5 tips to improve your website content
By Margo Myers, Margo Myers Communications
I was asked recently by a client to update the company’s website content, and make sure the online message was consistent with the services it offered. Part of the issue meant determining the client’s audience, and then delivering the content in such a way that it spoke to their ideal customer.
The content on the site ‘before’ we started was vague, with few benefits that potential customers could identify. Going through and updating the content meant creating a more professional ‘look and feel’ for the overall site, including making it easier for people to learn more about the company’s people and the services it offered.
Here are 5 tips for creating a professional online message!
1. Be clear about your message and what you’re offering. Clarity counts. Be specific about the benefits and services your company offers. You don’t need to list everything but the kitchen sink, but you should say or show right up front if you are selling a certain product, why potential customers should buy it, the cost, and even testimonials. If you are selling a book and actively looking for speaking engagements — have a place on the home page where people can buy the book or hire you to speak! Don’t make them hunt for an opportunity to buy from you.
2. Have the proper tabs where potential customers can find what they need. Many websites have the following pages: Home (an overview), Services or Products, About, Blog, Contact, and In the News (for announcements or press releases). There may be an Events, or a Calendar page as well. Keep the tab names simple. Make it easy for your customers or potential clients to learn about your company, and make it easy for them to find the information. If you get too fancy with your tab names, people won’t be sure what to click on, and likely won’t. Don’t waste people’s time.
3. Concrete results. What kind of results do you or your company offer? What kind of benefits will customers see? I’ve worked with clients that had a fuzzy way of describing what people get from their services. It came across as some kind of magic, or a feeling that seemed ill-defined and even a little ‘woo woo.’ Customers won’t buy it. Offer the benefits of more employee productivity, improved communication, less employee turnover, or whatever the benefit is to the potential customer. The bottom line matters, and if these benefits can save a company money, show how you’ve done it, either by example or testimonial.

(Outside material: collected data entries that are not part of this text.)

(* ===== verification/Streams.v ===== *)
(** Streaming bodies (responses.py): [_step_anext] drives one step of an async
    generator, [_drive_stream] pumps a whole body into the Rust channel,
    [_spawn_stream_task] starts it on the loop, [_drive_stream_inline] on the
    request's thread, [_gen_is_noawait] and
    [_stream_is_noawait] classify generators; and the [receive] of a request
    built by the door ([_make_disconnect_receive], requests.py). *)

From S2P Require Import Prelude.

Module Streams.

(** ** Async generators *)

(** What the rest of an async generator does: yield a chunk (closed there, it
    runs the effects [on_close]), pass a checkpoint (a bare yield of [None]),
    await a future that the loop answers with a value or an exception, raise, or
    end. *)
Inductive agen :=
| Yield (chunk : nat) (on_close : list nat) (rest : agen)
| Checkpoint (rest : agen)
| AwaitIo (io : nat) (rest : res nat -> agen)
| Fail (e : exn)
| End.

(** What is observed: a future handed to the loop, a turn given to the loop for
    nothing, a chunk pushed, waiting for room in the channel, the clean-up of a
    closed generator, the channel closed. *)
Inductive event := Io (n : nat) | Turn | Pushed (c : nat) | WaitRoom | Cleanup (l : list nat) | CloseChannel.
Definition demo_param : hparam :=
  {| hp_name := lit "token"; hp_kind := PositionalOrKeyword; hp_ws := false; hp_depends := None;
     hp_marker := None; hp_default := Some VNone; hp_type := None; hp_typed := false |}.

Lemma untyped_none_default_is_required_witness :
  exists spec, classify [] (Some (lit "websocket")) demo_param = Some spec /\
    resolve_spec demo_validate demo_defs ∅ ∅ 3 demo_ws spec (St ∅ [] []) =
      (St ∅ [] [], WsExc 1008 (lit "missing Query 'token'")).
Proof.
  apply (untyped_none_default_is_required demo_validate demo_defs ∅ ∅ demo_ws 3 (St ∅ [] []) [] demo_param
           (Some (lit "websocket")) false); try reflexivity; [discriminate|by intros ?%not_elem_of_nil].
Defined.

End WsDeps.
(** Arguments taken from the one combined body. *)
Definition getters (fs : list field) : list param :=
  (fun f => synthetic (KParam (f_name f)) true (Getter (f_name f)) [(lit "cb", KCombined)] false) <$> fs.

Definition getter_outs (cb : V) (fs : list field) : list (text * key * V) :=
  (fun f => (f_name f, KParam (f_name f), apply (Getter (f_name f)) [(lit "cb", cb)])) <$> fs.

Lemma getters_run cb fs :
  Forall (fun f => wf_key (KParam (f_name f))) fs -> NoDup (f_name <$> fs) ->
  forall s, sound s -> has_outs [(lit "cb", KCombined, cb)] s ->
  (forall i f, f ∈ fs -> dep_cache s !! i <> Some (f_name f)) ->
  exists s', steps (getters fs) s = Some s' /\ sound s' /\ has_outs (getter_outs cb fs) s' /\ dep_cache s' = dep_cache s /\
    (forall k, wf_key k -> (forall f, f ∈ fs -> k <> KParam (f_name f)) -> resolved s' !! key_text k = resolved s !! key_text k).
Proof.
  intros Hwf. induction Hwf as [|f fs Hf Hwf IH]; intros Hnd s Hs Hcb Hfree.
  { exists s. split_and!; [done|done|by intros ? ?%not_elem_of_nil|done|done]. }
  apply NoDup_cons in Hnd as [Hnew Hnd]. set (v := apply (Getter (f_name f)) [(lit "cb", cb)]).
  assert (sound {| resolved := <[ f_name f := v ]> (resolved s); dep_cache := dep_cache s |}) as Hs1.
  { apply (sound_insert s (KParam (f_name f))); [done|done|]. intros i. apply Hfree. by left. }
  destruct (IH Hnd _ Hs1) as (s' & E & Hs' & Ho & Hc & Hfr).
  { intros o ->%list_elem_of_singleton. cbn -[key_text]. rewrite lookup_insert_ne; [exact (Hcb _ (list_elem_of_here _ _))|].
    intros E. by apply (key_text_inj (KParam (f_name f)) KCombined) in E. }
  { intros i g Hg. apply Hfree. by right. }
  exists s'. split_and!; [|done| |done|].
  - cbn -[key_text]. pose proof (Hcb _ (list_elem_of_here _ _)) as Ecb. cbn -[key_text] in Ecb. rewrite Ecb. exact E.
  - intros o [->|Hin]%elem_of_cons; [|by apply Ho]. unfold out_key. cbn [fst snd]. rewrite (Hfr _ Hf).
    + cbn. by rewrite lookup_insert_eq.
    + intros g Hin [= E']. apply Hnew. rewrite E'. by apply list_elem_of_fmap_2.
  - intros k Hk Hn. rewrite Hfr; [|done|intros g Hin; apply Hn; by right]. cbn [resolved].
    rewrite lookup_insert_ne; [done|]. intros E'. apply (Hn f); [by left|]. symmetry. by apply key_text_inj.
Qed.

4. Don’t be shy – identify you and your team, credentials, awards and why you’re the best for the job. One thing I encourage clients to include is an About page, or a page About the Team. Include photos, a mini-bio, and any awards or special certifications that make you or your team stand out. People do business with those they know, like and trust. A professional photo helps people know you, as does a little background story on why you and your team are with the company, and why you are the best for the job.
5. Keep it professional. Look objectively at your website and ask yourself if you would do business with this company. Are there typos? Grammatical errors? You know what kind of message that sends your potential clients.
Use an ‘easy to read’ font, and don’t make the font size too small. Twelve or 14 point type is a standard size. Black or dark type on a white background is the easiest to read, and there have been studies done on this that show high contrast works best. It’s not as easy to read colored or white text on a black background, even though there’s still high contrast.
What kind of photos, graphics or artwork do you use? Do they match the message of what your company delivers? It’s okay to show personality, but make sure it conveys the right message of competency.
Your website can be one of the best advertisements for you and your company, so make sure you’re making the best impression you can!